[Saved entries]
==========
(* ===== verification/IngestionWorker.v ===== *)
(** Ingestion: the stages of one artifact (src/challengeforge/ingestion/processor.py)
    and the worker that claims jobs, runs the stages and settles the job
    (src/challengeforge/ingestion/worker.py).

    The worker acts on a world of a database and a file store.  Each
    [async with session_factory()] block is one transaction, which is undone
    when it raises before its commit.  Times and fresh identifiers are given by
    an environment; the three crash switches of the worker are part of its
    configuration. *)
From Stdlib Require Import ZArith Lia String.
From stdpp Require Import prelude strings gmap.
From S2P Require Import Prelude PyFloat PyStr Domain Database Json Utf8 Storage Canonical Chunking.
From S2P Require Import IngestionQueue.
Import IngestionJobRepository DocumentChunkRepository.

(** * Stages *)

(** [ingestion/processor.py:31-31 POISON_PREFIX] *)
Definition POISON_PREFIX : bytes := py "cf_ingest_poison".
(** [ingestion/processor.py:32-32 TRANSIENT_PREFIX] *)
Definition TRANSIENT_PREFIX : bytes := py "cf_ingest_transient".

(** [ingestion/processor.py:35-46 DeterministicIngestError], TransientIngestError,
    and any other exception of a stage. *)
Inductive ingest_exn :=
| DeterministicIngestError (code message : pystr)
| TransientIngestError (code message : pystr)
| UnexpectedError (e : exn).

(** [ingestion/processor.py:49-60 IngestResult] *)
Record IngestResult := mkIngest {
  ir_result_key : pystr;
  ir_canonical_key : pystr;
  ir_parser_version : pystr;
  ir_chunker_version : pystr;
  ir_canonical_chars : Z;
  ir_canonical_sha256 : pystr;
  ir_content_kind : pystr;
  ir_chunk_count : Z;
  ir_max_chunk_chars : Z;
  ir_chunks : list ChunkDraft;
}.

(** [ingestion/processor.py:63-64 result_key_for] *)
Definition result_key_for (job_id : uuid) : pystr :=
  py "ingestion/" ++ uuid_str job_id ++ py "/result.json".

(** [ingestion/processor.py:67-68 canonical_key_for] *)
Definition canonical_key_for (job_id : uuid) : pystr :=
  py "ingestion/" ++ uuid_str job_id ++ py "/canonical.txt".

(** A storage call inside the stages: its exceptions are unexpected ones. *)
Definition lift_io {A} (c : M exn Fs A) : M ingest_exn Fs A := fun fs =>
  match c fs with
  | (Ok a, fs') => (Ok a, fs')
  | (Raise e, fs') => (Raise (UnexpectedError e), fs')
  end.

Section Stages.
Context `{Sha256} `{FloatRepr}.

(** [path.write_text(text, encoding="utf-8")] of a file below the incoming root:
    the file is opened, hence emptied, before the text is encoded. *)
Definition write_text (now : float) (p : path) (text : pystr) : M exn Fs unit :=
  match utf8 text with
  | Some d => modify_st (write_file now p d)
  | None => modify_st (write_file now p []) ;; raise (ValueError "surrogates not allowed")
  end.

(** The manifest of a job. *)
Definition manifest (job_id : uuid) (artifact_key : pystr) (attempt_count max_chunk_chars : Z)
    (chunker_version : pystr) (doc : CanonicalDocument) (chunks : list ChunkDraft) : json :=
  JObj [(py "stage", JStr (py "CHUNKED"));
        (py "job_id", JStr (uuid_str job_id));
        (py "artifact_key", JStr artifact_key);
        (py "parser_version", JStr PARSER_VERSION);
        (py "chunker_version", JStr chunker_version);
        (py "content_kind", JStr (py (value (doc_kind doc))));
        (py "canonical_key", JStr (canonical_key_for job_id));
        (py "canonical_chars", JInt (char_count doc));
        (py "canonical_sha256", JStr (doc_content_sha256 doc));
        (py "canonical_line_count", JInt (doc_line_count doc));
        (py "chunk_count", JInt (zlen chunks));
        (py "max_chunk_chars", JInt max_chunk_chars);
        (py "attempt_count", JInt attempt_count);
        (py "chunk_ordinals", JList ((fun c => JInt (d_ordinal c)) <$> chunks));
        (py "chunk_content_sha256", JList ((fun c => JStr (d_content_sha256 c)) <$> chunks))].

Definition incoming_canonical (job_id : uuid) : path :=
  incoming_root ++ [py "ingest-canonical-" ++ uuid_str job_id].
Definition incoming_result (job_id : uuid) : path :=
  incoming_root ++ [py "ingest-result-" ++ uuid_str job_id].

(** What the stages compute from the bytes of the artifact. *)
Definition parse_artifact (raw : bytes) (attempt_count max_chunk_chars : Z)
    : result ingest_exn (CanonicalDocument * list ChunkDraft) :=
  if startswith raw POISON_PREFIX then
    Raise (DeterministicIngestError (py "malformed_artifact")
             (py "Synthetic poison artifact (deterministic)."))
  else if startswith raw TRANSIENT_PREFIX && (attempt_count <? 2) then
    Raise (TransientIngestError (py "transient_backend")
             (py "Synthetic transient failure (retryable until attempt>=2)."))
  else
    match utf8_decode raw with
    | None => Raise (DeterministicIngestError (py "invalid_encoding")
                       (py "Artifact is not valid UTF-8."))
    | Some text =>
        let canonical := normalize_to_canonical text in
        match chunk_hybrid canonical max_chunk_chars with
        | Raise e => Raise (UnexpectedError e)
        | Ok chunks => Ok (canonical, chunks)
        end
    end.

(** [storage.get(artifact_key)] with its [except FileNotFoundError]. *)
Definition read_artifact (artifact_key : pystr) : M ingest_exn Fs bytes := fun fs =>
  match fs_get artifact_key fs with
  | (Ok d, fs') => (Ok d, fs')
  | (Raise FileNotFoundError, fs') =>
      (Raise (DeterministicIngestError (py "missing_artifact")
                (py "Artifact blob missing: " ++ artifact_key)), fs')
  | (Raise e, fs') => (Raise (UnexpectedError e), fs')
  end.

(** [ingestion/processor.py:71-150 process_artifact] *)
Definition process_artifact (now : float) (job_id : uuid) (artifact_key : pystr)
    (attempt_count max_chunk_chars : Z) (chunker_version : pystr) : M ingest_exn Fs IngestResult :=
  raw ← read_artifact artifact_key;
  match parse_artifact raw attempt_count max_chunk_chars with
  | Raise e => raise e
  | Ok (canonical, chunks) =>
      lift_io (write_text now (incoming_canonical job_id) (doc_text canonical)) ;;
      lift_io (fs_put_from_path now (canonical_key_for job_id) (incoming_canonical job_id)
                 (py "text/plain; charset=utf-8")) ;;
      let payload := manifest job_id artifact_key attempt_count max_chunk_chars chunker_version
                       canonical chunks in
      lift_io (write_text now (incoming_result job_id) (dumps_spaced true true payload)) ;;
      lift_io (fs_put_from_path now (result_key_for job_id) (incoming_result job_id)
                 (py "application/json")) ;;
      mret (mkIngest (result_key_for job_id) (canonical_key_for job_id) PARSER_VERSION
              chunker_version (char_count canonical) (doc_content_sha256 canonical)
              (py (value (doc_kind canonical))) (zlen chunks) max_chunk_chars chunks)
  end.

(** [try: storage.delete(key) except Exception: pass] *)
Definition try_delete (key : pystr) : M exn Fs unit := catch (fs_delete key ;; mret tt) (fun _ => mret tt).

(** [ingestion/processor.py:153-166 cleanup_partial_result] *)
Definition cleanup_partial_result (job_id : uuid) : M exn Fs unit :=
  try_delete (result_key_for job_id) ;;
  try_delete (canonical_key_for job_id) ;;
  modify_st (unlink (incoming_result job_id)) ;;
  modify_st (unlink (incoming_canonical job_id)) ;;
  modify_st (unlink (incoming_root ++ [py "ingest-" ++ uuid_str job_id])).
End Stages.

(** * The worker *)

(** The settings and switches of one worker. *)
Record WorkerConfig := mkWorkerConfig {
  wc_worker_id : pystr;
  wc_max_attempts : Z;
  wc_retry_delay : float;
  wc_stale_after : Z;
  wc_chunk_max_chars : Z;
  wc_crash_after_claim : bool;
  wc_crash_after_process : bool;
  wc_crash_after_chunk_persist : bool;
}.

(** [ingestion/worker.py:39-60 IngestionWorker.__init__]: the counters, with the
    database and the store the worker acts on. *)
Record World := mkWorld {
  w_db : Db;
  w_fs : Fs;
  w_claims : Z;
  w_succeeded : Z;
  w_failed : Z;
  w_retried : Z;
}.
#[export] Instance World_eta : Eta World := fun w =>
  mkWorld (w_db w) (w_fs w) (w_claims w) (w_succeeded w) (w_failed w) (w_retried w).

(** One transaction: its changes are kept when its body reaches the commit. *)
Definition txn {A} (c : M exn Db A) : M exn World A := fun w =>
  match c (w_db w) with
  | (Ok a, d) => (Ok a, w <| w_db := d |>)
  | (Raise e, _) => (Raise e, w)
  end.

(** A call on the store. *)
Definition on_store {E A} (c : M E Fs A) : M E World A :=
  zoom w_fs (fun f w => w <| w_fs := f |>) c.

(** The clocks and the fresh identifiers of one pass of the worker; [ev_locked] are
    the rows other transactions hold locked at the claim. *)
Record WorkerEnv := mkEnv {
  ev_locked : gset uuid;
  ev_claim_now : datetime;
  ev_settle_now : datetime;
  ev_mtime : float;
  ev_fresh : nat -> uuid;
}.

Section Worker.
Context `{Sha256} `{FloatRepr} (cfg : WorkerConfig).

(** [ingestion/worker.py:65-69 IngestionWorker._cleanup_job_outputs] *)
Definition cleanup_job_outputs (job_id : uuid) : M exn World unit :=
  on_store (cleanup_partial_result job_id) ;;
  txn (delete_for_job job_id) ;;
  mret tt.

Fixpoint cleanup_requeued (jobs : list IngestionJob) : M exn World unit :=
  match jobs with
  | [] => mret tt
  | job :: rest =>
      (if bool_decide (j_status job = I_QUEUED) then cleanup_job_outputs (j_id job) else mret tt) ;;
      cleanup_requeued rest
  end.

(** [ingestion/worker.py:71-85 IngestionWorker.recover_stale]; [now] is read once
    more by the repository. *)
Definition recover_stale (now now' : datetime) : M exn World Z :=
  recovered ← txn (recover_stale_jobs now' (now - seconds (wc_stale_after cfg)) (wc_max_attempts cfg));
  cleanup_requeued recovered ;;
  mret (zlen recovered).

Definition count_claim (w : World) : World := w <| w_claims := w_claims w + 1 |>.
Definition count_success (w : World) : World := w <| w_succeeded := w_succeeded w + 1 |>.
Definition count_failure (w : World) : World := w <| w_failed := w_failed w + 1 |>.
Definition count_retry (w : World) : World := w <| w_retried := w_retried w + 1 |>.

(** The failure transaction: the chunks are deleted whoever owns the job. *)
Definition settle_failed (now : datetime) (job_id : uuid) (code message : pystr) : M exn World unit :=
  txn (fail_txn now job_id (wc_worker_id cfg) code message) ;;
  on_store (cleanup_partial_result job_id) ;;
  modify_st count_failure.

(** [ingestion/worker.py:164-189 IngestionWorker._handle_retryable] *)
Definition handle_retryable (now : datetime) (claimed : IngestionJob) (code message : pystr)
    : M exn World unit :=
  if wc_max_attempts cfg <=? j_attempt_count claimed then
    settle_failed now (j_id claimed) code (message ++ py " (attempts exhausted)")
  else
    txn (retry_txn now (j_id claimed) (wc_worker_id cfg) code message (wc_retry_delay cfg)) ;;
    on_store (cleanup_partial_result (j_id claimed)) ;;
    modify_st count_retry.

(** The last transaction of a pass: chunks and success together. *)
Definition settle_succeeded (env : WorkerEnv) (claimed : IngestionJob) (r : IngestResult)
    : M exn World (option IngestionJob) :=
  if wc_crash_after_chunk_persist cfg then
    txn (replace_for_job (ev_fresh env) (ev_settle_now env) (j_id claimed) (j_submission_id claimed)
           (j_artifact_key claimed) (ir_parser_version r) (ir_chunker_version r) (ir_chunks r)) ;;
    raise (RuntimeError "simulated crash after chunk persist before succeed")
  else
    txn (succeed_txn (ev_fresh env) (ev_settle_now env) claimed (wc_worker_id cfg)
           (ir_parser_version r) (ir_chunker_version r) (ir_chunks r) (ir_result_key r)).

(** What the worker does with a job it has claimed. *)
Definition process_claimed (env : WorkerEnv) (claimed : IngestionJob) : M exn World bool := fun w =>
  match on_store (process_artifact (ev_mtime env) (j_id claimed) (j_artifact_key claimed)
                    (j_attempt_count claimed) (wc_chunk_max_chars cfg) CHUNKER_VERSION) w with
  | (Raise (DeterministicIngestError code message), w) =>
      (settle_failed (ev_settle_now env) (j_id claimed) code message ;; mret true) w
  | (Raise (TransientIngestError code message), w) =>
      (handle_retryable (ev_settle_now env) claimed code message ;; mret true) w
  | (Raise (UnexpectedError e), w) =>
      (handle_retryable (ev_settle_now env) claimed (py "executor_error") (exn_text e) ;; mret true) w
  | (Ok r, w) =>
      (guard_or (negb (wc_crash_after_process cfg))
         (RuntimeError "simulated crash after process before ack") ;;
       done_ ← settle_succeeded env claimed r;
       match done_ with
       | None => mret true
       | Some _ => modify_st count_success ;; mret true
       end) w
  end.

(** [ingestion/worker.py:87-162 IngestionWorker.run_once] *)
Definition run_once (env : WorkerEnv) : M exn World bool :=
  claimed ← txn (claim_next_job (ev_locked env) (ev_claim_now env) (wc_worker_id cfg));
  match claimed with
  | None => mret false
  | Some job =>
      modify_st count_claim ;;
      guard_or (negb (wc_crash_after_claim cfg)) (RuntimeError "simulated crash after claim") ;;
      process_claimed env job
  end.

(** [ingestion/worker.py:191-202 IngestionWorker.run_forever]: its body, once per
    environment, until an exception ends the worker. *)
Fixpoint run_passes (envs : list (datetime * datetime * WorkerEnv)) : M exn World unit :=
  match envs with
  | [] => mret tt
  | (now, now', env) :: rest =>
      recover_stale now now' ;; run_once env ;; run_passes rest
  end.
End Worker.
==========
Exercise prompt: Lines from the start of the entries through the one containing "Definition POISON_PREFIX : bytes" are to be set down again exactly, both ends included.

Answer space:
(* ===== verification/IngestionWorker.v ===== *)
(** Ingestion: the stages of one artifact (src/challengeforge/ingestion/processor.py)
    and the worker that claims jobs, runs the stages and settles the job
    (src/challengeforge/ingestion/worker.py).

    The worker acts on a world of a database and a file store.  Each
    [async with session_factory()] block is one transaction, which is undone
    when it raises before its commit.  Times and fresh identifiers are given by
    an environment; the three crash switches of the worker are part of its
    configuration. *)
From Stdlib Require Import ZArith Lia String.
From stdpp Require Import prelude strings gmap.
From S2P Require Import Prelude PyFloat PyStr Domain Database Json Utf8 Storage Canonical Chunking.
From S2P Require Import IngestionQueue.
Import IngestionJobRepository DocumentChunkRepository.

(** * Stages *)

(** [ingestion/processor.py:31-31 POISON_PREFIX] *)
Definition POISON_PREFIX : bytes := py "cf_ingest_poison".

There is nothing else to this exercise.